<<<<

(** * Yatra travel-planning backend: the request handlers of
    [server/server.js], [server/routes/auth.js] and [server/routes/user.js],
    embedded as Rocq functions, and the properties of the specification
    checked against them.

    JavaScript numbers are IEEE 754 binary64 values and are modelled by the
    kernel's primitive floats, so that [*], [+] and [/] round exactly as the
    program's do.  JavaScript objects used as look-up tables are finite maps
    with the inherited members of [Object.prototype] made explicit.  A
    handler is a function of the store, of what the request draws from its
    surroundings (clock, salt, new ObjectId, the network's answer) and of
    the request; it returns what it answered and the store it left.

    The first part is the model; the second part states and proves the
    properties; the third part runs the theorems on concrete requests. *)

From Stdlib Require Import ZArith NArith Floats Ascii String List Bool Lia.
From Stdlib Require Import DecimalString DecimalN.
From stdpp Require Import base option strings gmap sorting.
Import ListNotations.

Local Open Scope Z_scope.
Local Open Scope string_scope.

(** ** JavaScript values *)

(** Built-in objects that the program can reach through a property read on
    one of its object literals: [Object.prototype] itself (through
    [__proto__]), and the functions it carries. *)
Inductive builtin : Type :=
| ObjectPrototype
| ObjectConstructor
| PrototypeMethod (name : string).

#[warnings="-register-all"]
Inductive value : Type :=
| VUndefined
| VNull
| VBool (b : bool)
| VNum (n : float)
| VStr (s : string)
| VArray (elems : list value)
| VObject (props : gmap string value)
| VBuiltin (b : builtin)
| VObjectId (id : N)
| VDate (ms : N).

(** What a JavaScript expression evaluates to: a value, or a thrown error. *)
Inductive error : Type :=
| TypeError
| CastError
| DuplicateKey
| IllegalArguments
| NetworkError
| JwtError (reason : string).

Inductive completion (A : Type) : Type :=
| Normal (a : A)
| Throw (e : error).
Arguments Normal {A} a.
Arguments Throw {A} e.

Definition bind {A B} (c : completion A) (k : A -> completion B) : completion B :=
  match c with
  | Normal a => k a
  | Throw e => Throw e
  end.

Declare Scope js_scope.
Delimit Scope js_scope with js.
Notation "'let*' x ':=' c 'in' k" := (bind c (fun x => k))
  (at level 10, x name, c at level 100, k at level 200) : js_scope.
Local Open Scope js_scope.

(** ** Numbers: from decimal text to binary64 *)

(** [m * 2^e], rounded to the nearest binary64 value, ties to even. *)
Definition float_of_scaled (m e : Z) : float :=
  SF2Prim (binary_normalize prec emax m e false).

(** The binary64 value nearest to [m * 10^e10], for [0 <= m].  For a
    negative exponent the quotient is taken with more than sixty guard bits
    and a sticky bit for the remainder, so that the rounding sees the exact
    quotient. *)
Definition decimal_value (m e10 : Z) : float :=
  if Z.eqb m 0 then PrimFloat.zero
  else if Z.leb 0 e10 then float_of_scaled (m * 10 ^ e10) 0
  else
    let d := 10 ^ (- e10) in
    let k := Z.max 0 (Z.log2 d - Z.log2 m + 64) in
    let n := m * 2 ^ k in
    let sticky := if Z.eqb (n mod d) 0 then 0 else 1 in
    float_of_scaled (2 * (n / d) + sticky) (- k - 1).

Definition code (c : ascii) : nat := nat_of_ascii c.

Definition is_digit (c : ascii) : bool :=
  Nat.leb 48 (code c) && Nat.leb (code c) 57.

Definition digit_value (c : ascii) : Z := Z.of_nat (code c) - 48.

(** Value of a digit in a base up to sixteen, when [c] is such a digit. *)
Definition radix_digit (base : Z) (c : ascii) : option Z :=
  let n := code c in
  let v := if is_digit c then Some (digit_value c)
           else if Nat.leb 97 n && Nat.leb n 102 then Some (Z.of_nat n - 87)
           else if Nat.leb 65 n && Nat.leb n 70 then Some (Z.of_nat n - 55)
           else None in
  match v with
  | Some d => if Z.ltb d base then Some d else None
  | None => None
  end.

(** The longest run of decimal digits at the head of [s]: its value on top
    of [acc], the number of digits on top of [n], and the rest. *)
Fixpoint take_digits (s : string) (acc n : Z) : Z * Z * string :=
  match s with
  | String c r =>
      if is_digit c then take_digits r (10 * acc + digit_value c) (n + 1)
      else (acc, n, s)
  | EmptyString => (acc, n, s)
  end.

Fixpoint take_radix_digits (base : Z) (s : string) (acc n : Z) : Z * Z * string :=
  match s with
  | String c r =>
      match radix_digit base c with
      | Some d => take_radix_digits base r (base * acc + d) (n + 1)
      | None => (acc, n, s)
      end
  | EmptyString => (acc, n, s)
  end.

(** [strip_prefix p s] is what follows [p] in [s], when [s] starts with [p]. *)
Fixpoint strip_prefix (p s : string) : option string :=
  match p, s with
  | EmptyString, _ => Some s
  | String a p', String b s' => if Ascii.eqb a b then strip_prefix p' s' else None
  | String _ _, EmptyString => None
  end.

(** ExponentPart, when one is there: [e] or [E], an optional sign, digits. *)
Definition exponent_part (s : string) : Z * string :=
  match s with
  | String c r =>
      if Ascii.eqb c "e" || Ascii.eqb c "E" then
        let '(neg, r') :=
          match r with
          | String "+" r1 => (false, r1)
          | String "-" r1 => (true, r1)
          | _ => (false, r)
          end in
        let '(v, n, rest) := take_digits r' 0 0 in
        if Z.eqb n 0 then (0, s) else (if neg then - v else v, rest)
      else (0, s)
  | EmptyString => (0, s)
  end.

>>>>

Problem: Copy every line of the material in which the word "bind" occurs.

Task result:
Definition bind {A B} (c : completion A) (k : A -> completion B) : completion B :=
Notation "'let*' x ':=' c 'in' k" := (bind c (fun x => k))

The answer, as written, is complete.